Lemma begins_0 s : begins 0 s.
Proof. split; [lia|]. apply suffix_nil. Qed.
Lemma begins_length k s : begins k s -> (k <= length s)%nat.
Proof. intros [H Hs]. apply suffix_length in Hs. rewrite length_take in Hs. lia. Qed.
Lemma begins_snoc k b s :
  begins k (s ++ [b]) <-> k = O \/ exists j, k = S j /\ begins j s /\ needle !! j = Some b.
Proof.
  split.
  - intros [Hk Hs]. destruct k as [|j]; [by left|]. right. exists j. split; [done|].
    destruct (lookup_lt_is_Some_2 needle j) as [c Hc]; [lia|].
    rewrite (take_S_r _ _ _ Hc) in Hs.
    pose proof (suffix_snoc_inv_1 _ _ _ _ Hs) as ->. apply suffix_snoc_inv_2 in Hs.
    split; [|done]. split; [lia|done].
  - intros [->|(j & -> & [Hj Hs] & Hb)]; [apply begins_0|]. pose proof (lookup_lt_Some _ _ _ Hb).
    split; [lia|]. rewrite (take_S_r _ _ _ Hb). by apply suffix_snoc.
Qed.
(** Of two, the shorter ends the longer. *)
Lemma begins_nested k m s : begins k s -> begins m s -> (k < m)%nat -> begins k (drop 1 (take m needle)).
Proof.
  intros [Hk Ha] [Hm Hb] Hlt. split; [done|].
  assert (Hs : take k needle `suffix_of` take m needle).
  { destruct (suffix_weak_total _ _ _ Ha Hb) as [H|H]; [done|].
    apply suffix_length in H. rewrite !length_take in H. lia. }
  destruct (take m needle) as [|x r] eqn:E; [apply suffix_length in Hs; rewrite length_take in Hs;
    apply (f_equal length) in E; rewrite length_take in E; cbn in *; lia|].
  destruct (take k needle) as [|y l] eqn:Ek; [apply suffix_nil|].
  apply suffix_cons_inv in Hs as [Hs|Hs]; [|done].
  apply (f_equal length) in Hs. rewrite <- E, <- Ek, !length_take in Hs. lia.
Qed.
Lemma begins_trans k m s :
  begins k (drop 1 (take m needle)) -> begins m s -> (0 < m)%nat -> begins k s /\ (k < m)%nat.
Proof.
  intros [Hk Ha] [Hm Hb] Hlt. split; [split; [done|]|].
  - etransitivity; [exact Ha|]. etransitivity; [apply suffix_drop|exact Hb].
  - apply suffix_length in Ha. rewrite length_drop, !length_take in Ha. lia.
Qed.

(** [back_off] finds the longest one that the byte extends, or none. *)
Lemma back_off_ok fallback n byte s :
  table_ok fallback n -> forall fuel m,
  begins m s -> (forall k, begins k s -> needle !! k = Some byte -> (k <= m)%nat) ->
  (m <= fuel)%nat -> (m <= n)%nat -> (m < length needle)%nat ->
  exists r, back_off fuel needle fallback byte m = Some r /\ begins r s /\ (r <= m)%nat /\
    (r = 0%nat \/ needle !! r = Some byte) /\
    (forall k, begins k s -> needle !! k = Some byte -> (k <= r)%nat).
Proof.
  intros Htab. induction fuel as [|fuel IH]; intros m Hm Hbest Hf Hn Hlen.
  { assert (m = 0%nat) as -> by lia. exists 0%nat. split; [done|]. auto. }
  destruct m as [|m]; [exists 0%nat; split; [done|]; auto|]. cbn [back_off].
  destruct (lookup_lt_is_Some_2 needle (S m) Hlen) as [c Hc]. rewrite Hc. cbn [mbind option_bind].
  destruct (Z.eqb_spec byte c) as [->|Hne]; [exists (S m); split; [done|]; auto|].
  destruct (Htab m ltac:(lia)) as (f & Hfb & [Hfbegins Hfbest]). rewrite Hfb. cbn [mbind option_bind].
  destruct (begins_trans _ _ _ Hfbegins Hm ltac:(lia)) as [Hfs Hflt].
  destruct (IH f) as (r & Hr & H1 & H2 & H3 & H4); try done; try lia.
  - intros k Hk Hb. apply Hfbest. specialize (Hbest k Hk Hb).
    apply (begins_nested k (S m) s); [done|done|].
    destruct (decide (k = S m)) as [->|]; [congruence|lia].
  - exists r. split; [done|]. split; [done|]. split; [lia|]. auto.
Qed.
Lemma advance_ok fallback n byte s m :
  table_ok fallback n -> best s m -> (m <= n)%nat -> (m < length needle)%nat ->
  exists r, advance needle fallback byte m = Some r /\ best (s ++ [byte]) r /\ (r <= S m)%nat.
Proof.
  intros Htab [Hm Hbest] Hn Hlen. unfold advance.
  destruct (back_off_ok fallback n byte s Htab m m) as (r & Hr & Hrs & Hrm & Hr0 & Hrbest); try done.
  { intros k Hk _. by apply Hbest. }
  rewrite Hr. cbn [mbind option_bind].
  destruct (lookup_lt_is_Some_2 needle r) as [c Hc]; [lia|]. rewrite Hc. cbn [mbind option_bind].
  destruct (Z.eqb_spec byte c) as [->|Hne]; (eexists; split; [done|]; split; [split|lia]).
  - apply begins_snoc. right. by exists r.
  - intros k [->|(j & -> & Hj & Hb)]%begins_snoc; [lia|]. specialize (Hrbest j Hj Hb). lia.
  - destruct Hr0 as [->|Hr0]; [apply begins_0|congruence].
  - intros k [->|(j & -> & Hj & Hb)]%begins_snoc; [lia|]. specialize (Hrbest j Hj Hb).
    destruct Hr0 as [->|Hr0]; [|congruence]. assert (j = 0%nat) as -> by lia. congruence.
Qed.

***

◆ **Problem**
The records are to be duplicated in full, with every word kept exactly.

◆ **Response**
Lemma begins_0 s : begins 0 s.
Proof. split; [lia|]. apply suffix_nil. Qed.
Lemma begins_length k s : begins k s -> (k <= length s)%nat.
Proof. intros [H Hs]. apply suffix_length in Hs. rewrite length_take in Hs. lia. Qed.
Lemma begins_snoc k b s :
  begins k (s ++ [b]) <-> k = O \/ exists j, k = S j /\ begins j s /\ needle !! j = Some b.
Proof.
  split.
  - intros [Hk Hs]. destruct k as [|j]; [by left|]. right. exists j. split; [done|].
    destruct (lookup_lt_is_Some_2 needle j) as [c Hc]; [lia|].
    rewrite (take_S_r _ _ _ Hc) in Hs.
    pose proof (suffix_snoc_inv_1 _ _ _ _ Hs) as ->. apply suffix_snoc_inv_2 in Hs.
    split; [|done]. split; [lia|done].
  - intros [->|(j & -> & [Hj Hs] & Hb)]; [apply begins_0|]. pose proof (lookup_lt_Some _ _ _ Hb).
    split; [lia|]. rewrite (take_S_r _ _ _ Hb). by apply suffix_snoc.
Qed.
(** Of two, the shorter ends the longer. *)
Lemma begins_nested k m s : begins k s -> begins m s -> (k < m)%nat -> begins k (drop 1 (take m needle)).
Proof.
  intros [Hk Ha] [Hm Hb] Hlt. split; [done|].
  assert (Hs : take k needle `suffix_of` take m needle).
  { destruct (suffix_weak_total _ _ _ Ha Hb) as [H|H]; [done|].
    apply suffix_length in H. rewrite !length_take in H. lia. }
  destruct (take m needle) as [|x r] eqn:E; [apply suffix_length in Hs; rewrite length_take in Hs;
    apply (f_equal length) in E; rewrite length_take in E; cbn in *; lia|].
  destruct (take k needle) as [|y l] eqn:Ek; [apply suffix_nil|].
  apply suffix_cons_inv in Hs as [Hs|Hs]; [|done].
  apply (f_equal length) in Hs. rewrite <- E, <- Ek, !length_take in Hs. lia.
Qed.
Lemma begins_trans k m s :
  begins k (drop 1 (take m needle)) -> begins m s -> (0 < m)%nat -> begins k s /\ (k < m)%nat.
Proof.
  intros [Hk Ha] [Hm Hb] Hlt. split; [split; [done|]|].
  - etransitivity; [exact Ha|]. etransitivity; [apply suffix_drop|exact Hb].
  - apply suffix_length in Ha. rewrite length_drop, !length_take in Ha. lia.
Qed.

(** [back_off] finds the longest one that the byte extends, or none. *)
Lemma back_off_ok fallback n byte s :
  table_ok fallback n -> forall fuel m,
  begins m s -> (forall k, begins k s -> needle !! k = Some byte -> (k <= m)%nat) ->
  (m <= fuel)%nat -> (m <= n)%nat -> (m < length needle)%nat ->
  exists r, back_off fuel needle fallback byte m = Some r /\ begins r s /\ (r <= m)%nat /\
    (r = 0%nat \/ needle !! r = Some byte) /\
    (forall k, begins k s -> needle !! k = Some byte -> (k <= r)%nat).
Proof.
  intros Htab. induction fuel as [|fuel IH]; intros m Hm Hbest Hf Hn Hlen.
  { assert (m = 0%nat) as -> by lia. exists 0%nat. split; [done|]. auto. }
  destruct m as [|m]; [exists 0%nat; split; [done|]; auto|]. cbn [back_off].
  destruct (lookup_lt_is_Some_2 needle (S m) Hlen) as [c Hc]. rewrite Hc. cbn [mbind option_bind].
  destruct (Z.eqb_spec byte c) as [->|Hne]; [exists (S m); split; [done|]; auto|].
  destruct (Htab m ltac:(lia)) as (f & Hfb & [Hfbegins Hfbest]). rewrite Hfb. cbn [mbind option_bind].
  destruct (begins_trans _ _ _ Hfbegins Hm ltac:(lia)) as [Hfs Hflt].
  destruct (IH f) as (r & Hr & H1 & H2 & H3 & H4); try done; try lia.
  - intros k Hk Hb. apply Hfbest. specialize (Hbest k Hk Hb).
    apply (begins_nested k (S m) s); [done|done|].
    destruct (decide (k = S m)) as [->|]; [congruence|lia].
  - exists r. split; [done|]. split; [done|]. split; [lia|]. auto.
Qed.
Lemma advance_ok fallback n byte s m :
  table_ok fallback n -> best s m -> (m <= n)%nat -> (m < length needle)%nat ->
  exists r, advance needle fallback byte m = Some r /\ best (s ++ [byte]) r /\ (r <= S m)%nat.
Proof.
  intros Htab [Hm Hbest] Hn Hlen. unfold advance.
  destruct (back_off_ok fallback n byte s Htab m m) as (r & Hr & Hrs & Hrm & Hr0 & Hrbest); try done.
  { intros k Hk _. by apply Hbest. }
  rewrite Hr. cbn [mbind option_bind].
  destruct (lookup_lt_is_Some_2 needle r) as [c Hc]; [lia|]. rewrite Hc. cbn [mbind option_bind].
  destruct (Z.eqb_spec byte c) as [->|Hne]; (eexists; split; [done|]; split; [split|lia]).
  - apply begins_snoc. right. by exists r.
  - intros k [->|(j & -> & Hj & Hb)]%begins_snoc; [lia|]. specialize (Hrbest j Hj Hb). lia.
  - destruct Hr0 as [->|Hr0]; [apply begins_0|congruence].
  - intros k [->|(j & -> & Hj & Hb)]%begins_snoc; [lia|]. specialize (Hrbest j Hj Hb).
    destruct Hr0 as [->|Hr0]; [|congruence]. assert (j = 0%nat) as -> by lia. congruence.
Qed.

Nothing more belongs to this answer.